Le Liban n’est pas la seule direction à risque
Le plus désagréable dans cette histoire est la perspective de propagation de ces méthodes à d’autres zones. Si les drones FPV à fibre optique commencent à être utilisés activement non seulement au Liban, mais aussi dans d’autres directions, les forces israéliennes devront réorganiser de nombreuses procédures habituelles.
La Judée et la Samarie, c’est-à-dire la Cisjordanie, semblent particulièrement inquiétantes à cet égard.
Là-bas, l’environnement urbain et semi-urbain est dense, avec de nombreux itinéraires complexes, de courtes distances, des points de lancement soudains et une grande sensibilité à toute opération. Même l’apparition limitée de drones FPV dans un tel espace peut compliquer considérablement les actions des forces de sécurité.
Il ne s’agit pas nécessairement d’une guerre à grande échelle.

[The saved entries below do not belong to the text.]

(** If the calls are answered, the function returns; without a goroutine that failed if they
    succeed. *)
Lemma can_end t0 (fails : Prop) s :
  (∀ s k i, inv t0 s → workers s !! k = Some (Running i) →
     ∃ r d', exec query (name (1 + Z.of_nat k) i) (age i) (db s) r d' ∧ (fails ∨ r = inl ())) →
  inv t0 s →
  ∃ s', rtc (step query age) s s' ∧ wg s' = 0 ∧
    (fails ∨ ((∀ i, Failed i ∉ workers s) → ∀ i, Failed i ∉ workers s')).
Proof.
  intros Ha. remember (Z.to_nat (zsum (remaining <$> workers s))) as n eqn:En.
  revert s En. induction (lt_wf n) as [n _ IH]. intros s -> Hi.
  destruct (decide (Exists (λ w, ended w = false) (workers s))) as [He|He].
  - apply Exists_exists in He as (w & Hw & He). apply list_elem_of_lookup in Hw as [k Hk].
    destruct w as [i| |i]; try done. destruct (Ha s k i Hi Hk) as (r & d' & E & Hr).
    set (s1 := mkState d' (wg_done (continue i r) (wg s)) (<[k := continue i r]> (workers s))).
    assert (step query age s s1) as Hs by by apply step_exec.
    pose proof (inv_step _ _ _ Hs Hi) as Hi'. pose proof (remaining_step _ _ _ Hs Hi).
    pose proof (remaining_nonneg _ _ Hi').
    destruct (IH (Z.to_nat (zsum (remaining <$> workers s1))) ltac:(lia) s1 eq_refl Hi')
      as (s' & Hr' & Hwg & Hf).
    exists s'. split; [by eapply rtc_l|]. split; [done|]. destruct Hr as [?| ->]; [by left|].
    destruct Hf as [?|Hf]; [by left|right]. intros Hnf. apply Hf. unfold s1. cbn [workers].
    intros j [k' Hj]%list_elem_of_lookup. apply list_lookup_insert_Some in Hj as [(_ & Hj & _)|[_ Hj]].
    + cbn in Hj. unfold loop in Hj. by destruct (i + 1 <=? iterations).
    + apply (Hnf j). by eapply list_elem_of_lookup_2.
  - exists s. split; [apply rtc_refl|]. split; [|by right]. apply (wg_zero t0); [done|].
    intros k i Hk. apply He. apply Exists_exists. exists (Running i). split; [|done].
    by eapply list_elem_of_lookup_2.
Qed.
End invariant.

(** * What the functions leave *)

Definition ages (t : table) : gmap string Z := row_age <$> rows t.

(** All goroutines came to their ends. *)
Definition complete (ws : list worker) : Prop := Forall (λ w, w = Finished) ws.

(** The loops one after another. *)
Definition loops (age : Z → Z) (is_ gs : list Z) (m : gmap string Z) : gmap string Z :=
  fold_left (λ m g, fold_left (λ m i, <[name g i := age i]> m) is_ m) gs m.
Definition sequential (age : Z → Z) : gmap string Z → gmap string Z :=
  loops age (seqZ 1 iterations) (seqZ 1 goroutines).

Lemma loop_other age g l (m : gmap string Z) n :
  (∀ i, i ∈ l → n ≠ name g i) → fold_left (λ m i, <[name g i := age i]> m) l m !! n = m !! n.
Proof.
  revert m. induction l as [|i l IH]; intros m Hn; [done|]. cbn. rewrite IH.
  - apply lookup_insert_ne. intros E. destruct (Hn i); [by left|done].
  - intros j Hj. apply Hn. by right.
Qed.

Lemma loop_at age g l (m : gmap string Z) i :
  i ∈ l → fold_left (λ m i, <[name g i := age i]> m) l m !! name g i = Some (age i).
Proof.
  revert m. induction l as [|j l IH]; intros m Hi; [by apply not_elem_of_nil in Hi|]. cbn.
  destruct (decide (i ∈ l)) as [Hl|Hl]; [by apply IH|]. apply elem_of_cons in Hi as [->|?]; [|done].
  rewrite loop_other; [apply lookup_insert_eq|]. intros i Hi [_ ->]%name_inj. done.
Qed.

Lemma loops_other age is_ gs m n :
  (∀ g i, g ∈ gs → i ∈ is_ → n ≠ name g i) → loops age is_ gs m !! n = m !! n.
Proof.
  unfold loops. revert m. induction gs as [|g gs IH]; intros m Hn; [done|]. cbn [fold_left].
  rewrite IH by (intros; apply Hn; [by right|done]). apply loop_other. intros i. apply Hn. by left.
Qed.

Lemma loops_at age is_ gs m g i :
  g ∈ gs → i ∈ is_ → loops age is_ gs m !! name g i = Some (age i).
Proof.
  intros Hg Hi. unfold loops. revert m. induction gs as [|h gs IH]; intros m; [by apply not_elem_of_nil in Hg|].
  cbn [fold_left]. destruct (decide (g ∈ gs)) as [Hl|Hl]; [by apply IH|].
  apply elem_of_cons in Hg as [<-|?]; [|done].
  pose proof (loops_other age is_ gs) as Ho. unfold loops in Ho. rewrite Ho; [by apply loop_at|].
  intros h j Hh _ [-> _]%name_inj. done.
Qed.

Lemma elem_of_goroutines g : g ∈ seqZ 1 goroutines ↔ goroutine g.
Proof. rewrite elem_of_seqZ. unfold goroutine. lia. Qed.
Lemma elem_of_iterations i : i ∈ seqZ 1 iterations ↔ in_loop i.
Proof. rewrite elem_of_seqZ. unfold in_loop. lia. Qed.

Lemma sequential_other age m n :
  (∀ g i, goroutine g → in_loop i → n ≠ name g i) → sequential age m !! n = m !! n.
Proof.
  intros Hn. unfold sequential. apply loops_other. intros g i Hg%elem_of_goroutines Hi%elem_of_iterations. by apply Hn.
Qed.

Lemma sequential_at age m g i :
  goroutine g → in_loop i → sequential age m !! name g i = Some (age i).
Proof.
  intros Hg%elem_of_goroutines Hi%elem_of_iterations. unfold sequential. by apply loops_at.
Qed.

(** * The theorems *)

Section theorems.
Context `{DatabaseLaws D}.
Implicit Types d : D.

(** The rows of a benchmark whose goroutines all came to their ends. *)
Lemma complete_written query age d ws d' g i :
  query ∈ queries → bench query age d ws d' → complete ws → goroutine g → in_loop i →
  written query age (contents d) g i (rows (contents d') !! name g i).
Proof.
  intros Hq Hb Hc Hg Hi. destruct (bench_spec query age Hq d ws d' Hb) as (Hl & _ & Hcell & _).
  assert (∃ w, ws !! Z.to_nat (g - 1) = Some w) as [w Hw].
  { apply lookup_lt_is_Some. rewrite Hl. unfold goroutine, goroutines in *. lia. }
  pose proof (Hcell _ _ i Hw Hi) as Hr. unfold complete in Hc. rewrite Forall_lookup in Hc.
  rewrite (Hc _ _ Hw) in Hr. unfold goroutine in Hg.
  replace (1 + Z.of_nat (Z.to_nat (g - 1))) with g in Hr by lia. unfold cell in Hr. cbn [at_] in Hr.
  destruct (Z.ltb_spec i (iterations + 1)); [done|unfold in_loop in Hi; lia].
Qed.

Lemma complete_ages query age d ws d' :
  query ∈ queries → bench query age d ws d' → complete ws →
  ages (contents d') = sequential age (ages (contents d)).
Proof.
  intros Hq Hb Hc. apply map_eq. intros n.
  destruct (name_cases n) as [(g & i & Hg & Hi & ->)|Hn].
  - rewrite sequential_at by done. unfold ages. rewrite lookup_fmap.
    destruct (complete_written _ _ _ _ _ _ _ Hq Hb Hc Hg Hi) as (r & -> & [<- _]). done.
  - rewrite sequential_other by done. unfold ages. rewrite !lookup_fmap.
    destruct (bench_spec query age Hq d ws d' Hb) as (_ & _ & _ & Hoth & _). by rewrite Hoth.
Qed.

Parfois, quelques attaques réussies suffisent pour que l’ennemi obtienne un effet moral, une résonance médiatique et un incitatif à répéter la tactique.
Ce qui doit changer dès maintenant
La principale conclusion est simple : il faut penser rapidement. Pas après une série de lourdes pertes, pas après une enquête retentissante et pas après que l’ennemi ait terminé un cycle complet d’apprentissage.
Israël doit accélérer l’étude de l’expérience ukrainienne, l’adapter à ses conditions et mettre en œuvre non seulement des solutions systémiques coûteuses, mais aussi des moyens de protection simples au niveau des unités.
Les drones FPV à fibre optique ne sont pas une fantaisie de la guerre future. C’est déjà une réalité qui approche des frontières israéliennes via le Liban.
Et plus vite l’armée, les services de sécurité et la direction politique reconnaîtront l’ampleur du problème, moins le coût de l’adaptation sera élevé.